Juan
Romagoza
Physician
and public health advocate
Born:
Usulután, El Salvador
A
torture survivor and political refugee, Juan Romagoza serves
his community as executive director of Washington, D.C.'s
La Clínica del Pueblo. He shares his clinic's holistic
approach to medical care by acknowledging the social and economic
factors influencing his patients' health.
“The
worst thing that happened in my life was having to leave my
hometown. I believed that I was going to come back as a doctor
and do what I had always dreamed. Now I understand that my
people are also here. They're everywhere.”
Inspired
by Archbishop Oscar Romero's devotion to El Salvador's poor,
Romagoza provided medical care in some of the country's most
dangerous areas during the tumultuous civil war of the 1980s.

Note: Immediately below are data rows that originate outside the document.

(** C3: the [image] key holds the image's slug when the slug is not empty,
    and the decimal digits of the image's numeric id when it is. *)
Theorem image_slug_or_id droplet :
  dropletMapping droplet !! "image"
  = Some (VString (if String.eqb (Image_Slug (Droplet_Image droplet)) ""
                   then Itoa (Image_ID (Droplet_Image droplet))
                   else Image_Slug (Droplet_Image droplet))).
Proof.
  unfold dropletMapping. cbv zeta. skip_writes.
  destruct (Droplet_Features droplet); skip_writes.
  all: rewrite lookup_insert_either; by destruct (String.eqb _ _).
Qed.

(** C4, as the code has it: each of the four address keys is read off the
    first interface of its family and scope; the key is present exactly when
    that interface exists and its address is not empty, and then holds the
    address, lower-cased for the two IPv6 keys. *)
Theorem address_fields_first_match droplet :
  dropletMapping droplet !! "ipv4_address"
  = addressValue (fun s => s) (firstInterface V4 "public" droplet)
  /\ dropletMapping droplet !! "ipv4_address_private"
     = addressValue (fun s => s) (firstInterface V4 "private" droplet)
  /\ dropletMapping droplet !! "ipv6_address"
     = addressValue ToLower (firstInterface V6 "public" droplet)
  /\ dropletMapping droplet !! "ipv6_address_private"
     = addressValue ToLower (firstInterface V6 "private" droplet).
Proof.
  pose proof (lookup_address droplet) as Hall.
  unfold addressFields in Hall.
  repeat (apply Forall_cons_1 in Hall as [? Hall]).
  by repeat split.
Qed.

(** C4 fails as stated: [web3] has a public v4 interface, yet its record has
    no [ipv4_address] key. *)
Lemma address_present_iff_interface_fails :
  ~ (is_Some (dropletMapping Samples.web3 !! "ipv4_address")
     <-> exists addr,
           In addr (Droplet_Networks Samples.web3)
           /\ matchesInterface V4 "public" addr = true).
Proof.
  intros [_ Hpresent].
  destruct Hpresent as [v Hv].
  - exists (Samples.interface V4 "public" ""). split; [by left|reflexivity].
  - vm_compute in Hv. discriminate.
Qed.

(** C5: without a feature list the record has none of the four flag keys;
    with one, even empty, it has all four, each telling whether its own name
    is in the list. *)
Theorem feature_flags droplet :
  match Droplet_Features droplet with
  | None =>
      Forall (fun name => dropletMapping droplet !! name = None) featureFlags
  | Some features =>
      Forall (fun name =>
                dropletMapping droplet !! name
                = Some (VBool (bool_decide (name ∈ features))))
             featureFlags
  end.
Proof.
  unfold dropletMapping, featureFlags. cbv zeta.
  destruct (Droplet_Features droplet) as [features|]; repeat constructor.
  all: skip_writes.
  all: try (rewrite lookup_insert_eq;
            by rewrite containsDigitalOceanDropletFeature_elem).
  all: apply lookup_empty.
Qed.

(** C10, as the code has it: when the first interface of the family and
    scope of an address key has an empty address, the key is left out, just
    as it is when no interface matches. *)
Theorem empty_address_omitted droplet key fam addrType post addr :
  In (key, fam, addrType, post) addressFields ->
  firstInterface fam addrType droplet = Some addr ->
  Interface_IPAddress addr = "" ->
  dropletMapping droplet !! key = None
  /\ forall droplet',
       firstInterface fam addrType droplet' = None ->
       dropletMapping droplet' !! key = dropletMapping droplet !! key.
Proof.
  intros Hkey Hfirst Haddr.
  assert (Hread : forall d, dropletMapping d !! key
                            = addressValue post (firstInterface fam addrType d)).
  { intros d. pose proof (lookup_address d) as Hall.
    rewrite List.Forall_forall in Hall. apply (Hall _ Hkey). }
  assert (Hnone : dropletMapping droplet !! key = None).
  { rewrite Hread, Hfirst. unfold addressValue. by rewrite Haddr. }
  split; [exact Hnone|].
  intros droplet' Hnomatch. by rewrite Hnone, Hread, Hnomatch.
Qed.

(** At [web6] the first public v4 interface has no address and the second
    has one: the key is left out all the same. *)
Lemma empty_address_omitted_witness :
  In ("ipv4_address", V4, "public", fun s : string => s) addressFields
  /\ firstInterface V4 "public" Samples.web6
     = Some (Samples.interface V4 "public" "")
  /\ In (Samples.interface V4 "public" "10.0.0.9")
        (Droplet_Networks Samples.web6)
  /\ dropletMapping Samples.web6 !! "ipv4_address" = None.
Proof.
  split; [by left|]. split; [reflexivity|]. split; [right; by left|].
  refine (proj1 (empty_address_omitted Samples.web6 "ipv4_address" V4 "public"
                   (fun s => s) (Samples.interface V4 "public" "") _ _ _)).
  - by left.
  - reflexivity.
  - reflexivity.
Defined.

(** C10 fails as stated: the interface list of [web5] contains a public v4
    entry whose address is empty, yet the record has the [ipv4_address] key,
    read off the public v4 entry that comes before it. *)
Lemma empty_address_entry_not_omitted :
  ~ ((exists addr,
         In addr (Droplet_Networks Samples.web5)
         /\ matchesInterface V4 "public" addr = true
         /\ Interface_IPAddress addr = "")
     -> dropletMapping Samples.web5 !! "ipv4_address" = None).
Proof.
  intros Homitted.
  assert (Hpresent : dropletMapping Samples.web5 !! "ipv4_address"
                     = Some (VString "10.0.0.9")) by reflexivity.
  rewrite Homitted in Hpresent; [discriminate|].
  exists (Samples.interface V4 "public" "").
  split; [right; by left|]. split; reflexivity.
Qed.

(** ** Reading a reply, against the loop body *)

Lemma fold_left_append {A : Type} (xs acc : list A) :
  fold_left (fun l x => (l ++ [x])%list) xs acc = (acc ++ xs)%list.
Proof.
  revert acc. induction xs as [|x xs IH]; intros acc; simpl.
  - by rewrite app_nil_r.
  - by rewrite IH, <- app_assoc.
Qed.

Lemma afterListByTag_more opts dropletList reply page :
  morePages reply = Some page ->
  afterListByTag opts dropletList reply
  = Next {| Page := GoInt.add page 1; PerPage := PerPage opts |}
         (dropletList ++ Reply_droplets reply).
Proof.
  destruct reply as [[droplets [links]] err].
  unfold morePages, afterListByTag, Reply_err, Reply_resp, Reply_droplets.
  simpl. rewrite fold_left_append.
  destruct err; [done|]. destruct links as [links|]; [|done].
  destruct (IsLastPage links); [done|].
  destruct (CurrentPage links) as [p [e|]]; [done|]. by intros [= ->].
Qed.

Lemma afterListByTag_last opts dropletList reply :
  lastPage reply = true ->
  afterListByTag opts dropletList reply
  = Break (dropletList ++ Reply_droplets reply).
Proof.
  destruct reply as [[droplets [links]] err].
  unfold lastPage, afterListByTag, Reply_err, Reply_resp, Reply_droplets.
  simpl. rewrite fold_left_append.
  destruct err; [done|]. destruct links as [links|]; [|done].
  by intros ->.
Qed.

Lemma afterListByTag_failure opts dropletList reply err :
  failure reply = Some err ->
  afterListByTag opts dropletList reply
  = Return (Errorf "Error retrieving droplets: " err).
Proof.
  destruct reply as [[droplets [links]] e].
  unfold failure, afterListByTag, Reply_err, Reply_resp, Reply_droplets.
  simpl.
  destruct e; [by intros [= ->]|]. destruct links as [links|]; [|done].
  destruct (IsLastPage links); [done|].
  destruct (CurrentPage links) as [p [e|]]; simpl; [by intros [= ->]|done].
Qed.

(** ** Go's [int] *)

(** Below the largest [int], adding one does not wrap. *)
Lemma GoInt_add_1 (page : Z) :
  GoInt.min_int <= page < GoInt.max_int -> GoInt.add page 1 = page + 1.
Proof.
  unfold GoInt.min_int, GoInt.max_int, GoInt.add, GoInt.wrap. intros Hrange.
  rewrite Z.mod_small by lia. lia.
Qed.

(** ** The requests of a pagination *)

Lemma followUp_PerPage opts reply :
  PerPage (followUp opts reply) = PerPage opts.
Proof. unfold followUp. by destruct (morePages reply). Qed.

Lemma pageRequests_length tag opts replies :
  length (pageRequests tag opts replies) = length replies.
Proof.
  revert opts. induction replies as [|reply rest IH]; intros opts; simpl;
    [done|by rewrite IH].
Qed.

Lemma pageRequests_first tag opts reply replies :
  pageRequests tag opts (reply :: replies) !! 0%nat = Some (tag, opts).
Proof. reflexivity. Qed.

(** The request after a page asks for the page it reported, plus one, with
    the page size unchanged. *)
Lemma pageRequests_next tag pages :
  forall opts (i : nat) reply page final rest,
    pages !! i = Some reply ->
    morePages reply = Some page ->
    pageRequests tag opts (pages ++ final :: rest) !! S i
    = Some (tag, {| Page := GoInt.add page 1; PerPage := PerPage opts |}).
Proof.
  induction pages as [|reply0 pages IH];
    intros opts i reply page final rest Hi Hpage; [done|].
  destruct i as [|i]; cbn in Hi.
  - injection Hi as ->. cbn [app pageRequests]. rewrite lookup_cons_ne_0 by done.
    cbn [Nat.pred]. unfold followUp at 1. rewrite Hpage.
    destruct pages; reflexivity.
  - cbn [app pageRequests]. rewrite lookup_cons_ne_0 by done. cbn [Nat.pred].
    rewrite (IH _ _ _ _ _ _ Hi Hpage). by rewrite followUp_PerPage.
Qed.

Lemma length_fetched replies :
  length (fetched replies)
  = sum_list (List.map (fun reply => length (Reply_droplets reply)) replies).
Proof.
  induction replies as [|reply rest IH]; [done|].
  unfold fetched in *. cbn [List.map List.concat sum_list sum_list_with].
  by rewrite length_app, IH.
Qed.

(** The loop of [dropletsDecriptionAttributes] maps [dropletMapping] over
    the droplets. *)
Lemma flattenDroplets_map droplets :
  flattenDroplets droplets = List.map dropletMapping droplets.
Proof.
  unfold flattenDroplets.
  assert (Hgen : forall s,
             fold_left (fun s droplet => s ++ [dropletMapping droplet]) droplets s
             = s ++ List.map dropletMapping droplets).
  { induction droplets as [|droplet rest IH]; intros s; simpl.
    - by rewrite app_nil_r.
    - by rewrite IH, <- app_assoc. }
  apply (Hgen []).
Qed.

Section HostFacts.

Context {ApiState : Type}.
Context (list_by_tag : ApiState -> string -> ListOptions -> ApiState * Reply).
Context (unique_id : nat -> string).
Context (element_error : string -> OutputRecord -> option error).

Local Abbreviation World := (World ApiState).
Local Abbreviation run := (run list_by_tag unique_id element_error).
Local Abbreviation requested := (requested list_by_tag).
Local Abbreviation stored := (stored unique_id element_error).
Local Abbreviation Serves := (Serves list_by_tag).
Local Abbreviation write_error := (write_error element_error).

Implicit Types (w : World) (opts : ListOptions) (replies : list Reply).

(** One turn of the loop: the request is made and logged, and the reply
    decides how the turn ends. *)
Lemma run_iteration tag opts dropletList w :
  run (ITree.iter (fetchIteration tag) (opts, dropletList)) w
  ≈ match afterListByTag opts dropletList
            (snd (list_by_tag (w_api w) tag opts)) with
    | Return err =>
        Ret (requested w tag opts [snd (list_by_tag (w_api w) tag opts)], inl err)
    | Break l =>
        Ret (requested w tag opts [snd (list_by_tag (w_api w) tag opts)], inr l)
    | Next opts' l =>
        run (ITree.iter (fetchIteration tag) (opts', l))
            (requested w tag opts [snd (list_by_tag (w_api w) tag opts)])
    end.
Proof.
  unfold run. rewrite unfold_iter. unfold fetchIteration at 1.
  rewrite bind_bind, interp_state_bind, interp_state_trigger.
  cbn. rewrite bind_ret_l. cbn.
  destruct (afterListByTag _ _ _).
  - rewrite bind_ret_l. cbn. by rewrite interp_state_ret.
  - rewrite bind_ret_l. cbn. by rewrite interp_state_ret.
  - rewrite bind_ret_l. cbn. by rewrite interp_state_tau, tau_eutt.
Qed.

Lemma requested_cons w tag opts reply reply' replies :
  requested (requested w tag opts [reply']) tag (followUp opts reply) replies
  = requested w tag opts (reply :: replies).
Proof. unfold requested. cbn. by rewrite <- app_assoc. Qed.

Lemma fetched_cons reply replies :
  fetched (reply :: replies) = (Reply_droplets reply ++ fetched replies)%list.
Proof. reflexivity. Qed.

Lemma fetched_app replies replies' :
  fetched (replies ++ replies') = (fetched replies ++ fetched replies')%list.
Proof. unfold fetched. by rewrite List.map_app, List.concat_app. Qed.

(** The loop over replies that all announce a further page, up to the
    reply that comes after them. *)
Lemma run_loop tag pages final :
  forall w opts dropletList,
    Serves (w_api w) tag opts (pages ++ [final]) ->
    forallb continues pages = true ->
    run (ITree.iter (fetchIteration tag) (opts, dropletList)) w
    ≈ match afterListByTag (fold_left followUp pages opts)
              (dropletList ++ fetched pages) final with
      | Return err => Ret (requested w tag opts (pages ++ [final]), inl err)
      | Break l => Ret (requested w tag opts (pages ++ [final]), inr l)
      | Next opts' l =>
          run (ITree.iter (fetchIteration tag) (opts', l))
              (requested w tag opts (pages ++ [final]))
      end.
Proof.
  induction pages as [|reply pages IH]; intros w opts dropletList Hserves Hmore.
  - destruct Hserves as [Hfinal _]. rewrite run_iteration.
    cbn [fold_left app]. rewrite Hfinal.
    unfold fetched. cbn [List.map List.concat]. by rewrite app_nil_r.
  - destruct Hserves as [Hreply Hserves].
    cbn [forallb] in Hmore. apply andb_prop in Hmore as [Hcont Hmore].
    unfold continues in Hcont.
    destruct (morePages reply) as [page|] eqn:Hpage; [|done].
    rewrite run_iteration. rewrite Hreply at 1.
    rewrite (afterListByTag_more _ _ _ _ Hpage).
    assert (Hnext : followUp opts reply
                    = {| Page := GoInt.add page 1; PerPage := PerPage opts |})
      by (unfold followUp; by rewrite Hpage).
    rewrite <- Hnext.
    rewrite (IH _ (followUp opts reply) (dropletList ++ Reply_droplets reply));
      [|exact Hserves|exact Hmore].
    rewrite requested_cons.
    cbn [fold_left app]. rewrite fetched_cons, <- app_assoc.
    reflexivity.
Qed.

Suspected by officials of being a guerilla leader, the young
medical student was tortured so severely that nerve damage
now prevents him from performing surgery. Later
released, Romagoza was smuggled to Guatemala, then later to
Mexico,
and finally to the United States, where he eventually became
a U.S. citizen. In 1986, Romagoza became involved with La Clínica
del Pueblo, a clinic that provides free medical care, education,
and advocacy services. With more than 5,000 patients, most
of whom are Salvadorians displaced by war, the clinic offers
Romagoza another way to serve his native country's poor.